The success of the test depends on many factors, including the magnitude of the last dose taken, the specific test method and the exact procedure followed. The ability to detect a drug depends mainly on the rate of its elimination from the body and the rate of elimination of its metabolites. Table 4-4 shows the time of excretion of drugs (and their metabolites) from the body and the time after which it is possible to detect them in the body after use. Less time in the second column corresponds to the removal of the drug itself from the body, more time – its metabolites.

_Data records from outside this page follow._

(** * A shallow embedding of [vector.h]

    The container of [src/vector.h] is a class template over an element
    type [T] that manages a raw buffer with placement construction and
    explicit destructor calls.  The embedding keeps the program's own
    structure:

    - [size_t] values are integers in [Z] with the wrap-around modulo
      [2^64] written out at every arithmetic operation; the [int]
      parameter of [destroy_all] is a 32-bit two's complement integer;
    - raw memory is a finite map from block identifiers to arrays of
      slots, a slot holding a live object or nothing;
    - vector objects live in an object store indexed by their address, so
      that [this == &other] and [swap] on two objects mean what they mean
      in the source;
    - exceptions and undefined behaviour are the two abnormal outcomes of
      a computation in the monad [M];
    - the element type enters through the behaviour of its copy
      constructor and of [std::swap] on it, and the allocator through
      the behaviour of [operator new]: each may throw, as decided by an
      arbitrary function of the invocation count and the arguments. *)

From stdpp Require Import base gmap list.
From Stdlib Require Import ZArith.

Local Open Scope Z_scope.
(** C7, as the code has it: with a [params] option, the file of the
    profile it names is looked for in the current working directory
    first and in the packaged data directory of the model next; without
    one, the profile is "SCEC 1D" and its file is looked for in the
    packaged data directory only. *)
Theorem profile_file_resolution (params : string) :
  located (Some params)
  = (if path_exists (cwd_file (named_profile params))
     then Some (cwd_file (named_profile params))
     else if path_exists (data_file (named_profile params))
          then Some (data_file (named_profile params))
          else None)
  /\ located None
     = (if path_exists (data_file "SCEC 1D") then Some (data_file "SCEC 1D") else None)
  /\ snd (fst (select_profile model_location None)) = "SCEC 1D".
Proof.
  unfold located. rewrite paths_of_params. repeat split.
Qed.

(** C8: the query raises the error 13 of the catalog exactly when none
    of the files it looks for exists; when one exists, the first of them
    in the order of the list is the file it reads, and whatever it
    raises then is no error of the catalog. *)
Theorem query_error_13 (data : list SeismicData) (params : option string) :
  ((exists args,
       fst (_query is_number calculate_scaled_density calculate_scaled_vs
              model_location path_exists read_profile data params)
       = Raise (UCVMError 13 args))
   <-> Forall (fun path => path_exists path = false) (paths_of params))
  /\ (forall xml_file,
        located params = Some xml_file ->
        (exists before after,
            paths_of params = before ++ xml_file :: after
            /\ Forall (fun path => path_exists path = false) before
            /\ path_exists xml_file = true)
        /\ _query is_number calculate_scaled_density calculate_scaled_vs
             model_location path_exists read_profile data params
           = query_file xml_file (fst (fst (select_profile model_location params))) data
        /\ (forall e,
              fst (_query is_number calculate_scaled_density calculate_scaled_vs
                     model_location path_exists read_profile data params) = Raise e ->
              builtin e)).
Proof.
  rewrite query_unfold. split.
  - rewrite <- first_existing_None. fold (located params).
    destruct (located params) as [xml_file|]; simpl.
    + split; [|discriminate]. intros [args H].
      apply query_file_builtin in H. destruct H.
    + split; [reflexivity | eauto].
  - intros xml_file H. rewrite H. split; [|split].
    + apply first_existing_Some. exact H.
    + reflexivity.
    + apply query_file_builtin.
Qed.

End Resolution.

(** *** The theorems on a small installation *)

Definition installed_at : string := "/opt/ucvm/models/1d".
(** A start whose evaluation gives up still seeds the result slot, and the
    task runs to its end on the values the rejected evaluations left. *)
Example rejected_start_still_seeds_result :
  let t0 := mc_start Fixtures.rejecting_ligand [] Fixtures.search_box 7 in
  (evaluate Fixtures.rejecting_ligand (c0 t0) [] Fixtures.search_box
     (e_upper_bound Fixtures.rejecting_ligand)
     (Outputs uninitialized uninitialized (replicate 7 0))).1 = false ∧
  result_e (r t0) = dec 100 ∧
  heavy_atoms (r t0) = [position (c0 t0)] ∧
  ∃ t, monte_carlo_task Fixtures.rejecting_ligand [] Fixtures.search_box 1 7 = Some t ∧
       r t = r t0.
Proof.
  split; [by vm_compute|]. split; [apply Qc_is_canon; by vm_compute|].
  split; [by vm_compute|]. eexists. split; [vm_compute; reflexivity|]. by vm_compute.
Qed.

(** A mutated conformation whose evaluation gives up (energy above the
    bound 40) still enters the BFGS loop: [e1] is the rejected energy,
    [g1] the gradient the evaluation did not write, and the line search
    makes its five trials before the loop is left. *)
Example rejected_mutation_still_enters_bfgs :
  let t1 := mc_mutate Fixtures.tight_bowl_ligand [] Fixtures.search_box
              (mc_start Fixtures.tight_bowl_ligand [] Fixtures.search_box 7) in
  let b := vars t1 in
  (evaluate Fixtures.tight_bowl_ligand (c1 b) [] Fixtures.search_box
     (e_upper_bound Fixtures.tight_bowl_ligand)
     (Outputs uninitialized uninitialized (replicate 7 0))).1 = false ∧
  out_g (v1 b) = replicate 7 0 ∧
  (line_search Fixtures.tight_bowl_ligand [] Fixtures.search_box (c1 b) (out_e (v1 b))
     (replicate 7 0) 0 (c2 b) (v2 b) (pg2 b)).1 = 5%nat ∧
  ∃ b', bfgs Fixtures.tight_bowl_ligand [] Fixtures.search_box 1 b = Some b' ∧
        out_e (v1 b') = out_e (v1 b).
Proof.
  split; [by vm_compute|]. split; [by vm_compute|]. split; [by vm_compute|].
  eexists. split; [vm_compute; reflexivity|]. by vm_compute.
Qed.


End MonteCarloProofs.

(** * Further properties of the code *)

(** ** The clustering container: invariants of insertion *)
Module ResultProperties.
Import Result.
Local Open Scope Qc_scope.

#[local] Instance result_le_total' : Total result_le.
Proof. intros a b. unfold result_le. apply Qc_le_total. Qed.
Lemma apply_handler_steps h a fid st r :
  apply_handler nxt h a fid st = Some r -> rtc engine_step st (fst r).
Proof.
  destruct h as [len body|len body|rt stk]; simpl; intros H.
  - destruct (run_actions nxt fid (fst (body a)) st) as [st1|] eqn:E; simpl in H; [|discriminate].
    injection H as <-. simpl. eapply run_actions_steps; eauto.
  - destruct (run_actions nxt fid (fst (body a)) st) as [st1|] eqn:E; simpl in H; [|discriminate].
    injection H as <-. simpl. eapply run_actions_steps; eauto.
  - destruct (handle nxt stk (Some (KNext fid)) st) as [st1|] eqn:E; simpl in H; [|discriminate].
    injection H as <-. simpl. eapply handle_steps; eauto.
Qed.

Lemma call_steps h route err fid st st' :
  call nxt h route err fid st = Some st' ->
  rtc engine_step
      (log (Called fid route (arity h) err (decide_call (arity h) err (req st))) st) st'.
Proof.
  unfold call, decide_call, arity_is_4, arity_below_4.
  set (e4 := match arity h with Some n => n =? 4 | None => false end).
  set (b4 := match arity h with Some n => n <? 4 | None => false end).
  destruct (Boolean err && e4) eqn:E1; [|destruct (negb (Boolean err) && b4) eqn:E2].
  - intros H.
    destruct (apply_handler nxt h _ fid _) as [r|] eqn:Ea; simpl in H; [|discriminate].
    apply apply_handler_steps in Ea.
    destruct (snd r); [injection H as <-; exact Ea|].
    eapply rtc_trans; eauto.
  - intros H.
    destruct (apply_handler nxt h _ fid _) as [r|] eqn:Ea; simpl in H; [|discriminate].
    apply apply_handler_steps in Ea.
    destruct (snd r); [injection H as <-; exact Ea|].
    eapply rtc_trans; eauto.
  - eauto.
Qed.
(** * csilvm: the plugin bootstrap program and the client bundle

    A shallow embedding of [cmd/csilvm/csilvm.go] (the process entry
    point) and of [lvs/client.go] (the client bundle), with the
    properties of their specification stated and proved over it.

    Go strings are byte strings: they are embedded as [string], whose
    characters are the 256 values of [ascii], so [String.length] is Go's
    [len].  A Go [int] and a Go [uint64] are embedded as [Z]; the program
    compares and passes them on, it does no arithmetic on them.

    The collaborators whose code is outside the repository (the [flag],
    [log], [net], [os] and [strings] packages, gRPC, and the [csilvm],
    [lvm] and [csi] packages) appear as constructors of the values handed
    to them, as events of the run, and as the [World] that answers the
    calls whose result the program inspects. *)

From Stdlib Require Import String Ascii List ZArith Bool Lia.
Import ListNotations.
Local Open Scope string_scope.

(** ** Strings and slices, as the program uses them *)

Module strings.

(** [strings.HasPrefix(s, prefix)] *)
Definition HasPrefix (s prefix : string) : bool := String.prefix prefix s.

(** The slice expression [s[n:]].  Go panics when [n > len(s)]; the one
    use in [main] is guarded by [HasPrefix], so that case is never reached
    and the model returns the empty string there. *)
Fixpoint slice_from (n : nat) (s : string) : string :=
  match n, s with
  | O, _ => s
  | S _, EmptyString => EmptyString
  | S n', String _ s' => slice_from n' s'
  end.
Lemma deal_spec (shuffle : list Card -> list Card) (deck : list Card) (num_players : Z) :
  (0 < num_players)%Z ->
  length (deal shuffle deck num_players) = Z.to_nat num_players /\
  Permutation (concat (deal shuffle deck num_players)) (shuffle deck).
Proof.
  intros Hn. unfold deal.
  destruct (Z.to_nat num_players) as [|m] eqn:E; [lia|].
  set (hs := repeat ([] : Hand) (S m)).
  change (match hs with [] => hs | _ :: _ => deal_loop (S m) (rev (shuffle deck)) 0 hs end)
    with (deal_loop (S m) (rev (shuffle deck)) 0 hs).
  destruct (@deal_loop_spec (S m) (rev (shuffle deck)) (Nat.lt_0_succ m) 0 hs)
    as [L P]; try lia.
  - unfold hs. apply repeat_length.
  - split; [assumption|].
    rewrite P. unfold hs. rewrite concat_repeat_nil. simpl.
    symmetry. apply Permutation_rev.
Qed.

Lemma deal_nonpositive (shuffle : list Card -> list Card) (deck : list Card) (num_players : Z) :
  (num_players <= 0)%Z -> deal shuffle deck num_players = [].
Proof.
  intros H. unfold deal.
  replace (Z.to_nat num_players) with 0 by lia. reflexivity.
Qed.

Lemma new_deck_NoDup : NoDup new_deck.
Proof.
  assert (D : forall a b : Card, {a = b} + {a <> b}).
  { decide equality; decide equality; apply Z.eq_dec. }
  repeat (constructor;
          [ let H := fresh in intros H; simpl in H;
            repeat (destruct H as [H|H]; [discriminate H|]); exact H | ]).
  constructor.
Qed.

Lemma new_deck_length : length new_deck = 52.
Proof. reflexivity. Qed.

(** *** Runs *)

Lemma run_inv (n : nat) (slap : nat -> Z) (P : Config -> Prop) :
  (forall c c', P c -> step n slap c = Next c' -> P c') ->
  forall fuel c, P c -> P (fst (run n slap fuel c)).
Proof.
  intros HP. induction fuel as [|fuel IH]; intros c Hc; simpl; [assumption|].
  destruct (step n slap c) as [c'| |] eqn:E; simpl; try assumption.
  apply IH. eapply HP; eassumption.
Qed.

Lemma run_returned (n : nat) (slap : nat -> Z) (fuel : nat) (c : Config) (t w : nat) :
  snd (run n slap fuel c) = Returned t w ->
  step n slap (fst (run n slap fuel c)) = Return t w.
Proof.
  revert c. induction fuel as [|fuel IH]; intros c; simpl; [discriminate|].
  destruct (step n slap c) as [c'| |] eqn:E; simpl.
  - apply IH.
  - now intros [= <- <-].
  - discriminate.
Qed.

Lemma init_wf (shuffle : list Card -> list Card) (num_players : Z) :
  (0 < num_players)%Z -> wf (Z.to_nat num_players) (init shuffle num_players).
Proof.
  intros H. constructor; simpl; try discriminate; try lia; try congruence.
  apply deal_spec. assumption.
Qed.

Lemma simulate_run (shuffle : list Card -> list Card) (num_players : Z)
      (slap : nat -> Z) (fuel : nat) :
  (0 < num_players)%Z ->
  simulate shuffle num_players slap fuel =
  run (Z.to_nat num_players) slap fuel (init shuffle num_players).
Proof.
  intros H. unfold simulate.
  destruct (Z.to_nat num_players) eqn:E; [lia|reflexivity].
Qed.

(** The invariant of the loop, for every configuration a run passes. *)
Lemma simulate_inv (shuffle : list Card -> list Card) (num_players : Z)
      (slap : nat -> Z) (fuel : nat) :
  (0 < num_players)%Z ->
  Permutation (shuffle new_deck) new_deck ->
  let c := fst (simulate shuffle num_players slap fuel) in
  wf (Z.to_nat num_players) c /\ Permutation (all_cards (st c)) new_deck.
Proof.
  intros Hn Hs. rewrite simulate_run by assumption.
  apply (@run_inv (Z.to_nat num_players) slap
           (fun c => wf (Z.to_nat num_players) c /\
                     Permutation (all_cards (st c)) new_deck)).
  - intros c c' [W P] E. split.
    + eapply step_wf; try eassumption. lia.
    + rewrite (step_all_cards _ _ _ E). assumption.
  - split; [now apply init_wf|].
    unfold all_cards. simpl. rewrite app_nil_r.
    destruct (deal_spec shuffle new_deck Hn) as [_ P]. now rewrite P.
Qed.

(** C3.  In a game of at least one player whose shuffle permutes the
    deck, every configuration the loop passes (after each play, skip,
    slap transfer and challenge-resolution transfer, however many steps
    have been made) holds in its hands and pile exactly the cards of the
    fresh deck: the same 52 cards, each once. *)
Theorem C3_card_conservation
        (shuffle : list Card -> list Card) (num_players : Z)
        (slap : nat -> Z) (steps : nat) :
  (0 < num_players)%Z ->
  Permutation (shuffle new_deck) new_deck ->
  let s := st (fst (simulate shuffle num_players slap steps)) in
  Permutation (all_cards s) new_deck /\
  NoDup (all_cards s) /\
  length (all_cards s) = 52.
Proof.
  intros Hn Hs s.
  destruct (simulate_inv shuffle slap steps Hn Hs) as [_ P].
  fold s in P. split; [assumption|]. split.
  - eapply Permutation_NoDup; [symmetry; eassumption|apply new_deck_NoDup].
  - rewrite (Permutation_length P). apply new_deck_length.
Qed.

Lemma C3_card_conservation_witness :
  (0 < 2)%Z /\
  Permutation (rev new_deck) new_deck /\
  Permutation
    (all_cards (st (fst (simulate (@rev Card) 2 (fun _ => 0%Z) 100)))) new_deck.
Proof.
  split; [lia|]. split; [symmetry; apply Permutation_rev|].
  apply (@C3_card_conservation (@rev Card) 2 (fun _ => 0%Z) 100).
  - lia.
  - symmetry. apply Permutation_rev.
Defined.

(** ** The winner *)

Lemma nonempty_count_cons (h : Hand) (hs : list Hand) :
  nonempty_count (h :: hs) =
  match h with [] => nonempty_count hs | _ => S (nonempty_count hs) end.
Proof. destruct h; reflexivity. Qed.

Lemma all_empty (hs : list Hand) :
  nonempty_count hs = 0 ->
  (forall j h, nth_error hs j = Some h -> h = []) /\
  concat hs = [] /\
  (forall bi b i, Py.argmax_from bi b i (map (@length Card) hs) = bi).
Proof.
  induction hs as [|x t IH]; intros H.
  - repeat split; auto. intros [|j] h; discriminate.
  - rewrite nonempty_count_cons in H. destruct x; [|discriminate].
    destruct (IH H) as (A & B & C). repeat split.
    + intros [|j] h; simpl; [now intros [= <-]|apply A].
    + simpl. assumption.
    + intros bi b i. simpl. destruct (b <? 0) eqn:E; [|apply C].
      apply Nat.ltb_lt in E. lia.
Qed.

Lemma one_nonempty_from (hs : list Hand) :
  nonempty_count hs = 1 ->
  exists k h,
    nth_error hs k = Some h /\ h <> [] /\
    (forall j h', j <> k -> nth_error hs j = Some h' -> h' = []) /\
    concat hs = h /\
    (forall bi i, Py.argmax_from bi 0 i (map (@length Card) hs) = i + k).
Proof.
  induction hs as [|x t IH]; intros H; [discriminate|].
  rewrite nonempty_count_cons in H. destruct x as [|c x].
  - destruct (IH H) as (k & h & A & B & C & D & F).
    exists (S k), h. repeat split; auto.
    + intros [|j] h' Hj; simpl; [now intros [= <-]|].
      apply C. lia.
    + intros bi i. simpl. rewrite F. lia.
  - injection H as H. destruct (all_empty t H) as (A & B & C).
    exists 0, (c :: x). repeat split; auto.
    + discriminate.
    + intros [|j] h' Hj; [lia|]. simpl. apply A.
    + simpl. rewrite B. f_equal. apply app_nil_r.
    + intros bi i. simpl. rewrite C. lia.
Qed.

Lemma one_nonempty (hs : list Hand) :
  nonempty_count hs = 1 ->
  exists h,
    nth_error hs (Py.argmax (map (@length Card) hs)) = Some h /\ h <> [] /\
    (forall j h', j <> Py.argmax (map (@length Card) hs) ->
                  nth_error hs j = Some h' -> h' = []) /\
    concat hs = h.
Proof.
  intros H. destruct hs as [|x t]; [discriminate|].
  rewrite nonempty_count_cons in H. destruct x as [|c x].
  - destruct (one_nonempty_from t H) as (k & h & A & B & C & D & F).
    simpl. rewrite F. exists h. repeat split; auto.
    intros [|j] h' Hj; simpl; [now intros [= <-]|].
    apply C. lia.
  - injection H as H. destruct (all_empty t H) as (A & B & C).
    simpl. rewrite C. exists (c :: x). repeat split; auto.
    + discriminate.
    + intros [|j] h' Hj; [lia|]. simpl. apply A.
    + rewrite B. f_equal. apply app_nil_r.
Qed.

Lemma step_return (n : nat) (slap : nat -> Z) (c : Config) (t w : nat) :
  step n slap c = Return t w ->
  loc c = AtFor /\ t = turn c /\
  nonempty_count (hands (st c)) = 1 /\
  w = Py.argmax (map (@length Card) (hands (st c))).
Proof.
  intros H. step_cases H. repeat split; auto. now apply Nat.eqb_eq.
Qed.

(** C2 (as the code has it).  When [simulate_game] returns
    [(turn, winner)], exactly one hand is non-empty, [winner] is the
    index of that hand, and that hand together with the pile holds the
    52 cards of the deck; [turn] is the number of the iteration in which
    the check fired. *)
Theorem C2_winner_and_pile
        (shuffle : list Card -> list Card) (num_players : Z)
        (slap : nat -> Z) (fuel t w : nat) :
  Permutation (shuffle new_deck) new_deck ->
  simulate_game shuffle num_players slap fuel = Returned t w ->
  let c := fst (simulate shuffle num_players slap fuel) in
  exists h,
    nth_error (hands (st c)) w = Some h /\ h <> [] /\
    (forall j h', j <> w -> nth_error (hands (st c)) j = Some h' -> h' = []) /\
    Permutation (h ++ pile (st c)) new_deck /\
    length h + length (pile (st c)) = 52 /\
    t = turn c.
Proof.
  intros Hs R c.
  assert (Hn : (0 < num_players)%Z).
  { unfold simulate_game, simulate in R.
    destruct (Z.to_nat num_players) eqn:E; [discriminate R|lia]. }
  destruct (simulate_inv shuffle slap fuel Hn Hs) as [_ P]. fold c in P.
  unfold simulate_game in R. subst c.
  rewrite simulate_run in * by assumption.
  apply run_returned in R. apply step_return in R.
  destruct R as (_ & -> & C1 & ->).
  destruct (one_nonempty _ C1) as (h & A & B & C & D).
  exists h. repeat split; auto.
  - unfold all_cards in P. now rewrite D in P.
  - unfold all_cards in P. rewrite D in P.
    rewrite <- length_app, (Permutation_length P). apply new_deck_length.
Qed.

(** The identity shuffle and the arbiter that always names player 1. *)
Definition no_shuffle (deck : list Card) : list Card := deck.
Definition always (p : Z) : nat -> Z := fun _ => p.

Lemma C2_winner_and_pile_witness :
  exists h,
    nth_error (hands (st (fst (simulate no_shuffle 2 (always 1) 400)))) 1 = Some h /\
    h <> [] /\ length h + 1 = 52.
Proof.
  destruct (@C2_winner_and_pile no_shuffle 2 (always 1) 400 52 1)
    as (h & A & B & _ & _ & L & _).
  - apply Permutation_refl.
  - vm_compute. reflexivity.
  - exists h. split; [exact A|]. split; [exact B|].
    replace (length (pile (st (fst (simulate no_shuffle 2 (always 1) 400))))) with 1 in L
      by (vm_compute; reflexivity).
    exact L.
Defined.

(** C2, as stated, fails: with the deck dealt unshuffled to two players
    and every slap awarded to player 1, the game returns [(52, 1)] while
    player 1 holds 51 cards and the last card played lies on the pile. *)
Lemma C2_winner_holds_51 :
  simulate_game no_shuffle 2 (always 1) 400 = Returned 52 1 /\
  map (@length Card) (hands (st (fst (simulate no_shuffle 2 (always 1) 400)))) = [0; 51] /\
  length (pile (st (fst (simulate no_shuffle 2 (always 1) 400)))) = 1 /\
  ~ (exists h,
        nth_error (hands (st (fst (simulate no_shuffle 2 (always 1) 400)))) 1 = Some h /\
        length h = 52).
Proof.
  split; [vm_compute; reflexivity|].
  split; [vm_compute; reflexivity|].
  split; [vm_compute; reflexivity|].
  intros (h & A & L).
  assert (E : option_map (@length Card)
                (nth_error (hands (st (fst (simulate no_shuffle 2 (always 1) 400)))) 1)
              = Some 51) by (vm_compute; reflexivity).
  rewrite A in E. simpl in E. injection E as E. lia.
Qed.

(** ** One step at each program point *)

Section Steps.
Variable n : nat.
Variable slap : nat -> Z.
Variable t : nat.
Variable s : State.

Let i := hand_index n t.

Lemma step_for_return (hand : Hand) :
  nth_error (hands s) i = Some hand ->
  nonempty_count (hands s) = 1 ->
  step n slap (mkConfig AtFor t s) =
  Return t (Py.argmax (map (@length Card) (hands s))).
Proof.
  intros H C. unfold step. simpl. fold i. rewrite H, C. reflexivity.
Qed.

Lemma step_for_skip :
  nth_error (hands s) i = Some [] ->
  nonempty_count (hands s) <> 1 ->
  step n slap (mkConfig AtFor t s) = Next (mkConfig AtFor (S t) s).
Proof.
  intros H C. unfold step. simpl. fold i. rewrite H.
  apply Nat.eqb_neq in C. rewrite C. reflexivity.
Qed.

Lemma step_for_play (h : Hand) (c : Card) :
  nth_error (hands s) i = Some (h ++ [c]) ->
  nonempty_count (hands s) <> 1 ->
  challenger s = None ->
  step n slap (mkConfig AtFor t s) =
  Next (mkConfig AtFor (S t)
          (mkState (Py.set_nth i h (hands s)) (pile s ++ [c])
                   (match royal (face c) with Some v => v | None => chances s end)
                   (match royal (face c) with Some _ => Some i | None => None end)
                   (slap_calls s))).
Proof.
  intros H C Ch. unfold step. simpl. fold i. rewrite H.
  apply Nat.eqb_neq in C. rewrite C, pop_snoc, Ch.
  destruct (royal (face c)); reflexivity.
Qed.

Lemma step_for_challenged (h : Hand) (c : Card) (ch : nat) :
  nth_error (hands s) i = Some (h ++ [c]) ->
  nonempty_count (hands s) <> 1 ->
  challenger s = Some ch ->
  step n slap (mkConfig AtFor t s) = Next (mkConfig AtWhile t s).
Proof.
  intros H C Ch. unfold step. simpl. fold i. rewrite H.
  apply Nat.eqb_neq in C. rewrite C, pop_snoc, Ch. reflexivity.
Qed.

Lemma step_while_push (h : Hand) (c : Card) :
  nth_error (hands s) i = Some (h ++ [c]) ->
  (0 < chances s)%Z ->
  step n slap (mkConfig AtWhile t s) =
  Next (mkConfig (AfterPush c) t
          (mkState (Py.set_nth i h (hands s)) (pile s ++ [c])
                   (chances s - 1) (challenger s) (slap_calls s))).
Proof.
  intros H C. unfold step. simpl. fold i. rewrite H, pop_snoc.
  apply Z.ltb_lt in C. rewrite C. reflexivity.
Qed.

Lemma step_while_exit (hand : Hand) :
  nth_error (hands s) i = Some hand ->
  (chances s <= 0)%Z \/ hand = [] ->
  step n slap (mkConfig AtWhile t s) = Next (mkConfig AfterWhile t s).
Proof.
  intros H C. unfold step. simpl. fold i. rewrite H.
  destruct C as [C| ->].
  - apply Z.ltb_ge in C. rewrite C. reflexivity.
  - destruct (0 <? chances s)%Z; reflexivity.
Qed.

For alcohol, only one time is indicated, since its metabolites are widely distributed in the body, and the alcohol test for its metabolites will be unreliable.
The third column indicates the maximum time during which the test can produce results. This time is greatly increased if the content of drug metabolites in the body can be measured. This time is usually much shorter than the period of excretion of drugs and their metabolites from the body. This is because testing has limited sensitivity and cannot detect the content of metabolites after a certain limit. This limit depends on the specific metabolite and testing methodology. This means that a positive review of pharmacokinetics has led you to the result; however, it does not inform us of the exact time of drug use. The exception is, as noted, the detection of a drug in the blood, which indicates a very recent use.Traces of a large dose of marijuana can be detected within eight days of use. In the body of people who constantly use marijuana, you can find traces of it more than a month after taking the last dose.
Let us turn to understanding the mechanism of action of drugs. This is a subject of pharmacodynamics. In the remainder, terms will be introduced in which pharmacologists describe the effects of drugs, as well as graphical expressions of such effects.